Stored data
(* ===== verification/AdapterRegistry.v ===== *)
(** * The adapters of the routes

    llm/src/route/AdapterRegistry.cpp: which adapter answers on a route, and whether the
    route is blocked. Each call changes a copy of the snapshot under the lock and publishes
    it; a probe asks the adapter between two such sections. [registry_refines_history] shows
    that, however the calls interleave, the state of a route is a function of what happened
    to it. *)

From stdpp Require Import sorting.
From S2P Require Import Prelude Text Ordering LlmConfig ModelRouter.

(** ** Data *)

Record HealthStatus := {
  hst_ready : bool;
  hst_degraded : bool;
  hst_message : string;
}.

Definition is_healthy (status : HealthStatus) : bool := hst_ready status && negb (hst_degraded status).

Definition infer_deployment_type (capability_tags : list string) : string :=
  match List.find (contains_value capability_tags) ["cloud"; "lan"; "local"] with
  | Some deployment_type => deployment_type
  | None => match capability_tags with tag :: _ => tag | [] => "managed" end
  end.

Definition normalize_health_status (status : HealthStatus) (fallback_message : string)
    : HealthStatus :=
  if is_empty (hst_message status)
  then {| hst_ready := hst_ready status; hst_degraded := hst_degraded status;
          hst_message := fallback_message |}
  else status.

Record AdapterRegistryConfig := {
  arc_blocked_failure_threshold : Z;
}.

Definition registry_config_consistent (config : AdapterRegistryConfig) : bool :=
  0 <? arc_blocked_failure_threshold config.

Definition route_is_blocked_by_failures (consecutive_failures : Z)
    (config : AdapterRegistryConfig) : bool :=
  arc_blocked_failure_threshold config <=? consecutive_failures.

Definition not_initialized : string := "adapter registry has not been initialized".
Definition route_not_found : string := "adapter registry route not found".

(** An adapter is an object of the interface ILLMAdapter, a null pointer [None]. *)
Section registry.
Context {Adapter : Type} {sorting : StdSort}.

Record AdapterRegistration := {
  arn_provider_id : string;
  arn_model_id : string;
  arn_adapter_id : string;
  arn_deployment_type : string;
  arn_capability_tags : list string;
  arn_supports_streaming : bool;
  arn_adapter : option Adapter;
}.

Definition registration_key (registration : AdapterRegistration) : string :=
  make_route_id (arn_provider_id registration) (arn_model_id registration).

Definition registration_consistent (registration : AdapterRegistration) : bool :=
  negb (is_empty (arn_provider_id registration)) && negb (is_empty (arn_model_id registration))
  && negb (is_empty (arn_adapter_id registration))
  && negb (is_empty (arn_deployment_type registration))
  && bool_decide (is_Some (arn_adapter registration)).

(** A route is its registration and its health. *)
Record AdapterRouteState := {
  ars_registration : AdapterRegistration;
  ars_last_health : HealthStatus;
  ars_blocked : bool;
  ars_consecutive_failures : Z;
}.

Definition route_key (route : AdapterRouteState) : string := registration_key (ars_registration route).

Abbreviation AdapterRegistrySnapshot := (list AdapterRouteState).

(** The loop with the set of keys. *)
Fixpoint snapshot_consistent_from (seen : list string) (routes : AdapterRegistrySnapshot) : bool :=
  match routes with
  | [] => true
  | route :: rest =>
      registration_consistent (ars_registration route)
      && negb (contains_value seen (route_key route))
      && snapshot_consistent_from (route_key route :: seen) rest
  end.

Definition snapshot_consistent (routes : AdapterRegistrySnapshot) : bool :=
  snapshot_consistent_from [] routes.

Definition find_route (routes : AdapterRegistrySnapshot) (key : string)
    : option AdapterRouteState :=
  List.find (fun route => bool_decide (route_key route = key)) routes.

Definition route_keys (routes : AdapterRegistrySnapshot) : list string := route_key <$> routes.

Definition to_model_router_health_snapshot (routes : AdapterRegistrySnapshot)
    : ModelRouterHealthSnapshot :=
  (fun route => {| mhs_provider_id := arn_provider_id (ars_registration route);
                   mhs_model_id := arn_model_id (ars_registration route);
                   mhs_blocked := ars_blocked route;
                   mhs_consecutive_failures := ars_consecutive_failures route |}) <$> routes.

Record AdapterRegistry := {
  arg_config : AdapterRegistryConfig;
  arg_snapshot : option AdapterRegistrySnapshot;
  arg_last_error_message : string;
  arg_initialized : bool;
}.

(** ** The parts of the calls *)

Definition registry_failed (registry : AdapterRegistry) (message : string)
    : AdapterRegistry * bool :=
  ({| arg_config := arg_config registry; arg_snapshot := arg_snapshot registry;
      arg_last_error_message := message; arg_initialized := arg_initialized registry |}, false).
(* ===== verification/LlmContracts.v ===== *)
(** * The contracts of a model call and of a prompt

    contracts/include/llm/{LLMRequest,LLMResponse,LLMBoundaryGuards}.h and
    contracts/include/prompt/PromptComposeRequest.h with its guards. [llm_request_guard],
    [llm_response_guard] and [compose_request_guard] say what the guards let in; guards are
    written as in RecoveryContracts.v.

    contracts/include/prompt/{PromptRelease,PromptComposeResult}.h and llm/include/prompt/:
    what the parts of the prompt pipeline hand to each other, with the consistency tests, and
    the interface of the pipeline, which the manager of model calls is written against. *)

From S2P Require Import Prelude ErrorCodes CheckpointContracts RecoveryContracts ToolContracts MemoryContracts LlmConfig.

(** ** Data *)

Module LLMRequestMode.
Inductive LLMRequestMode := Unspecified | Unary | Streaming | Other (n : Z).
#[global] Instance LLMRequestMode_eq_dec : EqDecision LLMRequestMode.
Proof. solve_decision. Defined.
End LLMRequestMode.
Abbreviation LLMRequestMode := LLMRequestMode.LLMRequestMode.

Definition llm_request_mode_value (mode : LLMRequestMode) : Z :=
  match mode with
  | LLMRequestMode.Unspecified => 0
  | LLMRequestMode.Unary => 1
  | LLMRequestMode.Streaming => 2
  | LLMRequestMode.Other n => unnamed_value 3 n
  end.

Module LLMResponseKind.
Inductive LLMResponseKind :=
| Unspecified | DirectResponse | ToolCallIntent | ClarificationRequest | ReplanSuggestion | Refusal
| Other (n : Z).
#[global] Instance LLMResponseKind_eq_dec : EqDecision LLMResponseKind.
Proof. solve_decision. Defined.
End LLMResponseKind.
Abbreviation LLMResponseKind := LLMResponseKind.LLMResponseKind.

Definition llm_response_kind_value (kind : LLMResponseKind) : Z :=
  match kind with
  | LLMResponseKind.Unspecified => 0
  | LLMResponseKind.DirectResponse => 1
  | LLMResponseKind.ToolCallIntent => 2
  | LLMResponseKind.ClarificationRequest => 3
  | LLMResponseKind.ReplanSuggestion => 4
  | LLMResponseKind.Refusal => 5
  | LLMResponseKind.Other n => unnamed_value 6 n
  end.

Module PromptEvalStatus.
Inductive PromptEvalStatus := Unspecified | Draft | Experiment | Canary | Stable | Deprecated.
#[global] Instance PromptEvalStatus_eq_dec : EqDecision PromptEvalStatus.
Proof. solve_decision. Defined.
End PromptEvalStatus.
Abbreviation PromptEvalStatus := PromptEvalStatus.PromptEvalStatus.

Module CompositionStage.
Inductive CompositionStage :=
| Unspecified | Planning | Execution | Reflection | Response | Perception | Other (n : Z).
#[global] Instance CompositionStage_eq_dec : EqDecision CompositionStage.
Proof. solve_decision. Defined.
End CompositionStage.
Abbreviation CompositionStage := CompositionStage.CompositionStage.

Definition composition_stage_value (stage : CompositionStage) : Z :=
  match stage with
  | CompositionStage.Unspecified => 0
  | CompositionStage.Planning => 1
  | CompositionStage.Execution => 2
  | CompositionStage.Reflection => 3
  | CompositionStage.Response => 4
  | CompositionStage.Perception => 5
  | CompositionStage.Other n => unnamed_value 6 n
  end.

Record LLMRequest := {
  lrq_request_id : option string;
  lrq_llm_call_id : option string;
  lrq_model_route : option string;
  lrq_request_mode : option LLMRequestMode;
  lrq_messages : option (list string);
  lrq_created_at : option Z;
  lrq_prompt_id : option string;
  lrq_prompt_version : option string;
  lrq_output_schema_ref : option string;
  lrq_response_format : option string;
  lrq_runtime_budget : option RuntimeBudget;
  lrq_max_output_tokens : option Z;
  lrq_timeout_ms : option Z;
  lrq_tags : option (list string);
}.

Record LLMResponse := {
  lrs_request_id : option string;
  lrs_llm_call_id : option string;
  lrs_response_kind : option LLMResponseKind;
  lrs_content_payload : option string;
  lrs_completed_at : option Z;
  lrs_model_name : option string;
  lrs_prompt_id : option string;
  lrs_prompt_version : option string;
  lrs_eval_status : option PromptEvalStatus;
  lrs_release_scope : option string;
  lrs_finish_reason : option string;
  lrs_input_tokens : option Z;
  lrs_output_tokens : option Z;
  lrs_total_tokens : option Z;
  lrs_refusal_reason : option string;
  lrs_tags : option (list string);
}.
Definition stream_ok (state : StreamSessionState) : StreamSessionMutationResult :=
  make_stream_result StreamSessionMutationStatus.Ok state true.

Definition stream_invalid (state : StreamSessionState) : StreamSessionMutationResult :=
  make_stream_result StreamSessionMutationStatus.InvalidState state false.

Definition stream_not_found : StreamSessionMutationResult :=
  make_stream_result StreamSessionMutationStatus.NotFound StreamSessionState.Accepted false.

(** ** Calls *)

Definition set_sessions (registry : StreamSessionRegistry)
    (sessions : gmap string StreamSessionRecord) : StreamSessionRegistry :=
  {| srg_config := srg_config registry; srg_sessions := sessions;
     srg_initialized := srg_initialized registry |}.

Definition with_session_state (state : StreamSessionState) (record : StreamSessionRecord)
    : StreamSessionRecord :=
  {| ssr_route_key := ssr_route_key record; ssr_state := state;
     ssr_buffered_chars := ssr_buffered_chars record;
     ssr_expires_at_ms := ssr_expires_at_ms record |}.

Definition init (registry : StreamSessionRegistry) (config : StreamSessionRegistryConfig)
    : StreamSessionRegistry * bool :=
  if negb (stream_config_consistent config) then (registry, false) else
  ({| srg_config := config; srg_sessions := ∅; srg_initialized := true |}, true).

Definition active_sessions (sessions : gmap string StreamSessionRecord) : Z :=
  Z.of_nat (length (filter (fun entry => is_terminal_locked (ssr_state entry.2) = false)
                      (map_to_list sessions))).

Definition accept (registry : StreamSessionRegistry) (session_id route_key : string) (now_ms : Z)
    : StreamSessionRegistry * StreamSessionMutationResult :=
  if negb (srg_initialized registry) || is_empty session_id || is_empty route_key
  then (registry, stream_invalid StreamSessionState.Accepted) else
  match srg_sessions registry !! session_id with
  | Some existing => (registry, stream_invalid (ssr_state existing))
  | None =>
      if ssc_max_active_sessions (srg_config registry) <=? active_sessions (srg_sessions registry)
      then (registry,
            make_stream_result StreamSessionMutationStatus.CapacityExceeded
              StreamSessionState.Accepted false)
      else
        (set_sessions registry
           (<[session_id :=
                {| ssr_route_key := route_key; ssr_state := StreamSessionState.Accepted;
                   ssr_buffered_chars := 0;
                   ssr_expires_at_ms := now_ms + ssc_session_ttl_ms (srg_config registry) |}]>
              (srg_sessions registry)),
         stream_ok StreamSessionState.Accepted)
  end.
(* ===== verification/LlmExecutor.v ===== *)
(** * The execution of a model call

    llm/src/adapters/AdapterCallResult.h and the LLMCallExecutor of llm/src/LLMManager.cpp:
    a call of one route, repeated within its budget. The executor shares the registry of
    adapters and its count of active calls with every other call, so that a call is a
    machine whose steps are its accesses to what is shared. [permits_bounded] and
    [call_outcome_exact] are about any interleaving of the steps of any calls;
    [execute_returns] is about one call among whatever the others do. *)

From S2P Require Import Prelude ErrorCodes Text Ordering RecoveryContracts LlmConfig ModelRouter AdapterRegistry LlmContracts.

(** ** What an adapter answers *)

Record AdapterUsageFragment := {
  auf_prompt_tokens : option Z;
  auf_completion_tokens : option Z;
  auf_total_tokens : option Z;
  auf_prompt_cache_hit_tokens : option Z;
  auf_prompt_cache_miss_tokens : option Z;
}.

Definition usage_consistent (usage : AdapterUsageFragment) : bool :=
  match auf_prompt_tokens usage, auf_completion_tokens usage, auf_total_tokens usage with
  | None, None, None =>
      negb (has_value (auf_prompt_cache_hit_tokens usage)
            || has_value (auf_prompt_cache_miss_tokens usage))
  | Some prompt_tokens, Some completion_tokens, Some total_tokens =>
      (total_tokens =? u32 (prompt_tokens + completion_tokens))
      && match auf_prompt_cache_hit_tokens usage, auf_prompt_cache_miss_tokens usage with
         | Some hit, Some miss => u32 (hit + miss) <=? prompt_tokens
         | _, _ => true
         end
  | _, _, _ => false
  end.

Definition has_token_counts (usage : AdapterUsageFragment) : bool :=
  has_value (auf_prompt_tokens usage) && has_value (auf_completion_tokens usage)
  && has_value (auf_total_tokens usage).

Record AdapterProviderDiagnostics := {
  apd_reasoning_content : string;
  apd_provider_trace_id : string;
  apd_audit_tags : list string;
}.

(** The loop with the set of tags. *)
Fixpoint tags_consistent_from (seen tags : list string) : bool :=
  match tags with
  | [] => true
  | tag :: rest =>
      negb (is_empty tag) && negb (contains_value seen tag)
      && tags_consistent_from (tag :: seen) rest
  end.

Definition diagnostics_consistent (diagnostics : AdapterProviderDiagnostics) : bool :=
  tags_consistent_from [] (apd_audit_tags diagnostics).

Record AdapterCallResult := {
  acr_response : option LLMResponse;
  acr_error : option ErrorInfo;
  acr_result_code : option ResultCode;
  acr_usage : option AdapterUsageFragment;
  acr_provider_diagnostics : AdapterProviderDiagnostics;
}.

Definition no_diagnostics : AdapterProviderDiagnostics :=
  {| apd_reasoning_content := ""; apd_provider_trace_id := ""; apd_audit_tags := [] |}.

Definition adapter_result_consistent (result : AdapterCallResult) : bool :=
  if Bool.eqb (has_value (acr_response result)) (has_value (acr_error result)) then false else
  if negb (Bool.eqb (has_value (acr_error result)) (has_value (acr_result_code result)))
  then false else
  match acr_usage result with
  | Some usage => has_value (acr_response result) && usage_consistent usage
  | None => true
  end && diagnostics_consistent (acr_provider_diagnostics result).

(** ** What the executor answers *)

Module LLMCallExecutionFailureReason.
Inductive LLMCallExecutionFailureReason :=
| NotInitialized | RouteUnavailable | RouteBlocked | ConcurrencyRejected | Timeout
| AdapterFailure.
#[global] Instance LLMCallExecutionFailureReason_eq_dec : EqDecision LLMCallExecutionFailureReason.
Proof. solve_decision. Defined.
End LLMCallExecutionFailureReason.
Abbreviation LLMCallExecutionFailureReason :=
  LLMCallExecutionFailureReason.LLMCallExecutionFailureReason.

Record LLMCallExecutionResult := {
  cer_route_key : string;
  cer_attempts_started : Z;
  cer_adapter_result : option AdapterCallResult;
  cer_error : option ErrorInfo;
  cer_result_code : option ResultCode;
  cer_failure_reason : option LLMCallExecutionFailureReason;
}.

Definition execution_succeeded (result : LLMCallExecutionResult) : bool :=
  match cer_adapter_result result with
  | Some adapter_result => has_value (acr_response adapter_result)
  | None => false
  end.

Definition execution_consistent (result : LLMCallExecutionResult) : bool :=
  if match cer_adapter_result result with
     | Some adapter_result => negb (adapter_result_consistent adapter_result)
     | None => false
     end then false else
  if execution_succeeded result
  then (0 <? cer_attempts_started result) && negb (has_value (cer_error result))
       && negb (has_value (cer_result_code result))
       && negb (has_value (cer_failure_reason result)) && negb (is_empty (cer_route_key result))
  else
  match cer_failure_reason result, cer_error result, cer_result_code result with
  | Some _, Some error, Some result_code =>
      match ei_failure_type error with
      | Some failure_type => bool_decide (classify_result_code result_code = failure_type)
      | None => true
      end
  | _, _, _ => false
  end.

Definition kExecutionStage : string := "llm.manager.execute_unary".

Definition execution_error (result_code : ResultCode) (message : string) (retryable : bool)
    (route_key stage_name : string) : ErrorInfo :=
  {| ei_failure_type := Some (classify_result_code result_code);
     ei_retryable := Some retryable;
     ei_safe_to_replan := Some false;
     ei_details := {| ed_code := Some (result_code_value result_code); ed_message := message;
                      ed_stage := stage_name |};
     ei_source_ref := {| esr_ref_type := "route"; esr_ref_id := route_key |} |}.

Definition adapter_failure_message (adapter_result : AdapterCallResult) (fallback_message : string)
    : string :=
  match acr_error adapter_result with
  | Some error =>
      if is_empty (ed_message (ei_details error)) then fallback_message
      else ed_message (ei_details error)
  | None => fallback_message
  end.

Definition adapter_failure_is_retryable (adapter_result : AdapterCallResult) : bool :=
  match acr_error adapter_result with
  | Some error => default false (ei_retryable error)
  | None => false
  end.

Definition make_success_result (route_key : string) (attempts_started : Z)
    (adapter_result : AdapterCallResult) : LLMCallExecutionResult :=
  {| cer_route_key := route_key; cer_attempts_started := attempts_started;
     cer_adapter_result := Some adapter_result; cer_error := None; cer_result_code := None;
     cer_failure_reason := None |}.
(** The first route was tried and did not answer. *)
Lemma routes_tried_in_order_witness :
  exists w' executor' result,
    sample_generate sample_ask sample_generate_request = Some (w', executor', result) /\
    exists call_request release w1 executor1,
      passed_over (sorting := merging_sort) (fun text => text) (fun _ => 5000) nobody sample_ask no_stream CallKind.Unary
        call_request release sample_catalog [] sample_executor ["deepseek/reasoner"] w1 executor1.
Proof.
  assert (exists response, (fun e => lmr_response e.2) <$> sample_generate sample_ask sample_generate_request
            = Some (Some response)) as [response Er] by (eexists; vm_compute; reflexivity).
  assert ((fun e => lmr_attempted_routes e.2) <$> sample_generate sample_ask sample_generate_request
            = Some ["deepseek/reasoner"; "deepseek/chat"]) as Ea by (vm_compute; reflexivity).
  destruct (sample_generate sample_ask sample_generate_request) as [[[w' executor'] result]|] eqn:E;
    [|discriminate Er].
  exists w', executor', result. split; [reflexivity|]. cbn in Er, Ea. injection Er as Er.
  injection Ea as Ea.
  destruct (routes_tried_in_order (sorting := merging_sort) (visiting := listed_order)
    (pipeline_ops := fixed_pipeline) (fun text => text) (fun _ => 5000) nobody sample_ask no_stream
    CallKind.Unary sample_manager [] sample_executor sample_generate_request w' executor' result
    ltac:(vm_compute; split; congruence) E)
    as [[Hr _ _ _]|(call_request & release & catalog & route & _ & Hc & _ & _ & Hout & _)].
  - rewrite Er in Hr. discriminate Hr.
  - exists call_request, release. injection Hc as <-.
    destruct Hout as [before first after answer w1 executor1 execution _ Hpassed _ _ _ _ _|failure _ _].
    + cbn in Ea. apply (app_inj_tail before ["deepseek/reasoner"]) in Ea as [-> _].
      exists w1, executor1. exact Hpassed.
    + discriminate Er.
Defined.

Lemma generate_returns_witness :
  0 <= retry_budget sample_executor < 2 ^ 32 - 1 /\
  is_Some (sample_generate (fun w _ _ => (w, (sample_answer, 0))) sample_generate_request).
Proof.
  assert (0 <= retry_budget sample_executor < 2 ^ 32 - 1) as H by (vm_compute; split; congruence).
  split; [exact H|].
  refine (generate_returns (sorting := merging_sort) (visiting := listed_order)
    (pipeline_ops := fixed_pipeline) (fun text => text) (fun _ => 5000) nobody
    (fun w _ _ => (w, (sample_answer, 0))) no_stream CallKind.Unary sample_manager [] sample_executor
    sample_generate_request H _ _ _).
  - intros adapter_result usage [(w & adapter & sent & <-)|(w & adapter & sent & Hs)] Hu.
    + discriminate Hu.
    + discriminate Hs.
  - split; [vm_compute; split; congruence|]. intros state Hin. apply list_elem_of_In in Hin.
    vm_compute in Hin. destruct Hin as [<-|[]]. vm_compute. split; congruence.
  - intros config [= <-]. cbn. lia.
Defined.

(** An adapter that is honest about one list of messages only. *)
Definition picky_ask (w : list (AdapterCallResult * Z)) (adapter : string) (request : LLMRequest)
    : list (AdapterCallResult * Z) * (AdapterCallResult * Z) :=
  if bool_decide (lrq_messages request = Some ["system: plan"; "user: go"])
  then sample_ask w adapter request else ([], (sample_answer, 1000000)).

Lemma only_governed_asked_witness :
  picky_ask [] "chat" sample_llm_request <> sample_ask [] "chat" sample_llm_request /\
  sample_generate picky_ask sample_generate_request = sample_generate sample_ask sample_generate_request.
Proof.
  split; [vm_compute; discriminate|].
  apply (only_governed_asked (sorting := merging_sort) (visiting := listed_order)
    (pipeline_ops := fixed_pipeline) (fun text => text) (fun _ => 5000) nobody picky_ask sample_ask
    no_stream no_stream CallKind.Unary sample_manager [] sample_executor sample_generate_request).
  intros sent (compose_result & policy_decision & health & route & route_key & Hp & _ & _ & Hm & _)
    w adapter. split; [|reflexivity].
  vm_compute in Hp. injection Hp as <- <-. unfold picky_ask. rewrite Hm. reflexivity.
Defined.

■ Task brief ■
Where does the string "DirectResponse" occur in the data above? Copy every line that holds it.

■ Answer ■
| Unspecified | DirectResponse | ToolCallIntent | ClarificationRequest | ReplanSuggestion | Refusal
  | LLMResponseKind.DirectResponse => 1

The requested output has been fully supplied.